Input data:
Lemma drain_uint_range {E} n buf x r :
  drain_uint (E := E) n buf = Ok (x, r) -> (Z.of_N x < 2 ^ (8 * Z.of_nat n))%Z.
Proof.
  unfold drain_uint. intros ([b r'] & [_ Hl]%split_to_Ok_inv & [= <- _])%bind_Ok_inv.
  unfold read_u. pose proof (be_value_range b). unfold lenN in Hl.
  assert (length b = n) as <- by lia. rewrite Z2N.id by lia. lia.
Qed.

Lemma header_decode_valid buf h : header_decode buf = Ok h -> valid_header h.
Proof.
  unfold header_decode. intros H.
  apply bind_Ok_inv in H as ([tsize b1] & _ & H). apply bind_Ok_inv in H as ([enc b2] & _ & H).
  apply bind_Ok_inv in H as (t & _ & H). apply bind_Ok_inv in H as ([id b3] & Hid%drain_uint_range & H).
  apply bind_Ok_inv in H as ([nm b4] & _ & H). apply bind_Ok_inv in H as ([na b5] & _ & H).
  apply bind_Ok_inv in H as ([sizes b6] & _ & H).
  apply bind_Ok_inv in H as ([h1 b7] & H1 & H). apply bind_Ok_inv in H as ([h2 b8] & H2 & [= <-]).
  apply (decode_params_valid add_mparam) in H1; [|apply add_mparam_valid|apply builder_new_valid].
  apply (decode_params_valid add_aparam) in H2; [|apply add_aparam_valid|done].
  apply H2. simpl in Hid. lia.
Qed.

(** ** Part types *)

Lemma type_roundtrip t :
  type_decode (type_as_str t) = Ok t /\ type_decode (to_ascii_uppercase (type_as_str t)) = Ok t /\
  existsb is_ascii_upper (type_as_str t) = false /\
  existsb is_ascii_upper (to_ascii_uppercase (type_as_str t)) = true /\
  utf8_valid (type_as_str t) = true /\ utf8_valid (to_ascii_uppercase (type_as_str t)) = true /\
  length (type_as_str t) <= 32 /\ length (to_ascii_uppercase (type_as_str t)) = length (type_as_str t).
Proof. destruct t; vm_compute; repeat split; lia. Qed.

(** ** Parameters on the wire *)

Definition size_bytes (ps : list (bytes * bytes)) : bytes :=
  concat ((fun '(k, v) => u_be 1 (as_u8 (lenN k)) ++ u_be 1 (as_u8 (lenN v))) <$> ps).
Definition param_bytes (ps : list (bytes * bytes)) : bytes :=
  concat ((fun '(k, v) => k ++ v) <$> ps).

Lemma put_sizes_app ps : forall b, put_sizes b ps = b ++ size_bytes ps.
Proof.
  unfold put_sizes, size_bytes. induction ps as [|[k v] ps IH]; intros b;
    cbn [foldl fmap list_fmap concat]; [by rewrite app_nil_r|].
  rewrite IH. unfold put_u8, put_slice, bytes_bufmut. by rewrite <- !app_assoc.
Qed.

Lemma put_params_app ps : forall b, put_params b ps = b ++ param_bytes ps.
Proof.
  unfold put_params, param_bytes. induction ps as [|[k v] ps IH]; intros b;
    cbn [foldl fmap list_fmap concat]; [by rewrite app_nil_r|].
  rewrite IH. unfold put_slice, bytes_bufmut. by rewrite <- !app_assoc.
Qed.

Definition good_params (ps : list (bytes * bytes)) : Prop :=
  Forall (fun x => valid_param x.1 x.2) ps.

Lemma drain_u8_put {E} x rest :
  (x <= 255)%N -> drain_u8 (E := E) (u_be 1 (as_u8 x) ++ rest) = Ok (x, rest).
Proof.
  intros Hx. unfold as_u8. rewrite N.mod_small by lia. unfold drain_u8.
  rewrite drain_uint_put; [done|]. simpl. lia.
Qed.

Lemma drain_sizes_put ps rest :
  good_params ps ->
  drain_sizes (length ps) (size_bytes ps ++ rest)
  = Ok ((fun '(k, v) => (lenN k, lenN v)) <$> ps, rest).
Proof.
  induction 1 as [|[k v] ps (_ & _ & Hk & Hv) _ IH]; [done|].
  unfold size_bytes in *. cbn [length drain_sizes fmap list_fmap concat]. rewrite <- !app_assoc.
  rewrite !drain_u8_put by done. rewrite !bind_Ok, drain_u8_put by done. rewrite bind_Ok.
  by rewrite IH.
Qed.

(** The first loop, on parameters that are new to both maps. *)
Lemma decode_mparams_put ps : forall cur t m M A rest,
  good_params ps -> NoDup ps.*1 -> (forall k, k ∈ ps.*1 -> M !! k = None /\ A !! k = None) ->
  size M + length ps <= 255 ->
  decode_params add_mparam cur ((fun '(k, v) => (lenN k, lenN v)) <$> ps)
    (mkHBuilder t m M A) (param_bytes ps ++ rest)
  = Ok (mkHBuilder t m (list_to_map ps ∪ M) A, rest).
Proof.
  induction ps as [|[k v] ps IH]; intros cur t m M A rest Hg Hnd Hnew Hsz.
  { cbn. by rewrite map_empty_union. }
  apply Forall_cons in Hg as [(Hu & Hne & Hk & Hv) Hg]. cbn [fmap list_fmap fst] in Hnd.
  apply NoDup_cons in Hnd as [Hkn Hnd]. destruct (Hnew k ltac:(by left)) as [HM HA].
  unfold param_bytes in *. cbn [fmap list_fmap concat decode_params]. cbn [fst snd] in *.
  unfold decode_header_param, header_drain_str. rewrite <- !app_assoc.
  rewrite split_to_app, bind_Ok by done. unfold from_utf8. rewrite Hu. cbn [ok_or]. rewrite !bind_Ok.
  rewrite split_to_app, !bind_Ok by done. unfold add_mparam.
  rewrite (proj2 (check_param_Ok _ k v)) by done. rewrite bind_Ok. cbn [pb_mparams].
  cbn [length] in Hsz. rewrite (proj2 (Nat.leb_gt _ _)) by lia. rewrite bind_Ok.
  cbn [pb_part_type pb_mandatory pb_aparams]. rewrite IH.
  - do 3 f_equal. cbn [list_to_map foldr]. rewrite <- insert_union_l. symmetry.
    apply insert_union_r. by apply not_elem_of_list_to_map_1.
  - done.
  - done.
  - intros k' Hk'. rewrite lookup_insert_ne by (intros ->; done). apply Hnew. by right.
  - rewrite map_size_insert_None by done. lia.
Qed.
==
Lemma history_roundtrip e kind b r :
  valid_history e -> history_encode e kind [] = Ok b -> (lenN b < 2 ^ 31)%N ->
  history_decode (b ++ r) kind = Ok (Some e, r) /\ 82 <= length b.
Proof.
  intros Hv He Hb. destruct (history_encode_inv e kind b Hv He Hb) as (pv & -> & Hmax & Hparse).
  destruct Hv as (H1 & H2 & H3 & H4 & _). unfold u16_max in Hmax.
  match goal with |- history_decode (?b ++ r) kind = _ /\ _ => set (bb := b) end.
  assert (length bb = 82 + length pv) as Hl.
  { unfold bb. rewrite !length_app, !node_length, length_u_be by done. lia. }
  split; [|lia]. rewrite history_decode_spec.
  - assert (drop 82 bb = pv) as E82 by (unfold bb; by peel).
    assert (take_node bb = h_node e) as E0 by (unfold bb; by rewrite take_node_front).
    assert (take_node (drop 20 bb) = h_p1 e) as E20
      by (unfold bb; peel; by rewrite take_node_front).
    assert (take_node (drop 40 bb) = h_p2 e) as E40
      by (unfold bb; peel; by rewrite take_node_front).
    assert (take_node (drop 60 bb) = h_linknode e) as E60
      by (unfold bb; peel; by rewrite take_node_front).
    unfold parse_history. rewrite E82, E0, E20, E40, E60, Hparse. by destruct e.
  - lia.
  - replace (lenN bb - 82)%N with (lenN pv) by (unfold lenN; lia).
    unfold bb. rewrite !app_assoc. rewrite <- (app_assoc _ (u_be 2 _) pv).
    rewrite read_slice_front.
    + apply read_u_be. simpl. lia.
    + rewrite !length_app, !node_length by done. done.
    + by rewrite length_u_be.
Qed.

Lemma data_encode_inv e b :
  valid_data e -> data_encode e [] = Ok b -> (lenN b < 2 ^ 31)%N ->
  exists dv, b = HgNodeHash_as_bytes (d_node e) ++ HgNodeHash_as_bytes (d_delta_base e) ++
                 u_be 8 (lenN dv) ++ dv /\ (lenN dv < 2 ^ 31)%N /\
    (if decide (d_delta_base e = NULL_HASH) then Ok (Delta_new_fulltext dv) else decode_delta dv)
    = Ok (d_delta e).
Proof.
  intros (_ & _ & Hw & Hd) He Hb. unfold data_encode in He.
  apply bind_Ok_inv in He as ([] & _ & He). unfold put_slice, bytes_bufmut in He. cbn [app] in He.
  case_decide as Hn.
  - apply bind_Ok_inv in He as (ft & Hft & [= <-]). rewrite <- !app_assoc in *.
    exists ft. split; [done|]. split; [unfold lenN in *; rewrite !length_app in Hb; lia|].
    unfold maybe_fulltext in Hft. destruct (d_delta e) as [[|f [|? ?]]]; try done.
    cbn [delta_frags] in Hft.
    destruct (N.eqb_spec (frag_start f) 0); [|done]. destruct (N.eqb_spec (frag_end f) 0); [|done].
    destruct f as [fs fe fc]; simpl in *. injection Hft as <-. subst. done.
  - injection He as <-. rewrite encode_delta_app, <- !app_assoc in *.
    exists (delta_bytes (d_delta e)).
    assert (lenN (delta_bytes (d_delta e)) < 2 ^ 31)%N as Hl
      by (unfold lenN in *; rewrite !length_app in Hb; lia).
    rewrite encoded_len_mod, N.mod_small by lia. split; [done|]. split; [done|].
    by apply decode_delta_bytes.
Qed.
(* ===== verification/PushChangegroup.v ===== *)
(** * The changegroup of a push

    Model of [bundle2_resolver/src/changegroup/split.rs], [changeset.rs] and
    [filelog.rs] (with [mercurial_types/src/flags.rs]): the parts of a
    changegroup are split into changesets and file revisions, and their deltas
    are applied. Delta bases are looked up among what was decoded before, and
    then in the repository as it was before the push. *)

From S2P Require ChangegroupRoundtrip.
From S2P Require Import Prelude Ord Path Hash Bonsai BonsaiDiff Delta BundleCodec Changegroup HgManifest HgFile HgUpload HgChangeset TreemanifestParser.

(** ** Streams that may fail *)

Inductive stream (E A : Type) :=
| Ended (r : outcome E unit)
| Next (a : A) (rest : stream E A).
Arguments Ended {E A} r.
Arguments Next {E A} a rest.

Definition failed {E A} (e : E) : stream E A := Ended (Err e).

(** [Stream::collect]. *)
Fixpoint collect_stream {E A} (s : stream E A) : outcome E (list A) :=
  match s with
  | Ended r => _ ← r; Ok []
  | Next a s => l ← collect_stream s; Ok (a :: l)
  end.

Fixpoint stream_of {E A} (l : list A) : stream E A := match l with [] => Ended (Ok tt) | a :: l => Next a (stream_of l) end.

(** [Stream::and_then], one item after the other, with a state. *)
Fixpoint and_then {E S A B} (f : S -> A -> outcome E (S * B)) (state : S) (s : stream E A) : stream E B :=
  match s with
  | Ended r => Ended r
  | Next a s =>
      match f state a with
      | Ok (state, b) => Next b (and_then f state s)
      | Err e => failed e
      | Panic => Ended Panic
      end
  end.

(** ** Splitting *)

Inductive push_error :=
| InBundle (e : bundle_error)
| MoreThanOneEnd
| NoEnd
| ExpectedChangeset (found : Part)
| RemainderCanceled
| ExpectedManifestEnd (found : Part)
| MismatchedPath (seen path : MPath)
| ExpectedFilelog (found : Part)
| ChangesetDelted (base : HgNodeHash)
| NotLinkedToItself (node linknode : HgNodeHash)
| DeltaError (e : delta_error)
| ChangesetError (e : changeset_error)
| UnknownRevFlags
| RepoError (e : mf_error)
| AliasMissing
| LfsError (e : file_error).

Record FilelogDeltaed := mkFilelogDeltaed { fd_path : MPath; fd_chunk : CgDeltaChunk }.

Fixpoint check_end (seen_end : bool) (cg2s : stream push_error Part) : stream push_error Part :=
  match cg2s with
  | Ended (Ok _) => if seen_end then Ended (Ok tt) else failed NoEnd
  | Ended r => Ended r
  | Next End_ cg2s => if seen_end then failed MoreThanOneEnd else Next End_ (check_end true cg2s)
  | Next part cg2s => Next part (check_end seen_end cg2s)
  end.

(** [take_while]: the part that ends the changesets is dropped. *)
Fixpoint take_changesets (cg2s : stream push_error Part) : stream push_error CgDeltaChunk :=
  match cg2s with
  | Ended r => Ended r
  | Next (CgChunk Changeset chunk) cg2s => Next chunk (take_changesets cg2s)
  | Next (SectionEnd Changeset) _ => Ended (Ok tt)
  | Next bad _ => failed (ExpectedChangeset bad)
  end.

Task to carry out: Look above for the line that contains "apply NoDup_cons in". Starting there, transcribe every line exactly until you have copied the line that contains "rewrite split_to_app, bind_Ok".

Solution:
  apply NoDup_cons in Hnd as [Hkn Hnd]. destruct (Hnew k ltac:(by left)) as [HM HA].
  unfold param_bytes in *. cbn [fmap list_fmap concat decode_params]. cbn [fst snd] in *.
  unfold decode_header_param, header_drain_str. rewrite <- !app_assoc.
  rewrite split_to_app, bind_Ok by done. unfold from_utf8. rewrite Hu. cbn [ok_or]. rewrite !bind_Ok.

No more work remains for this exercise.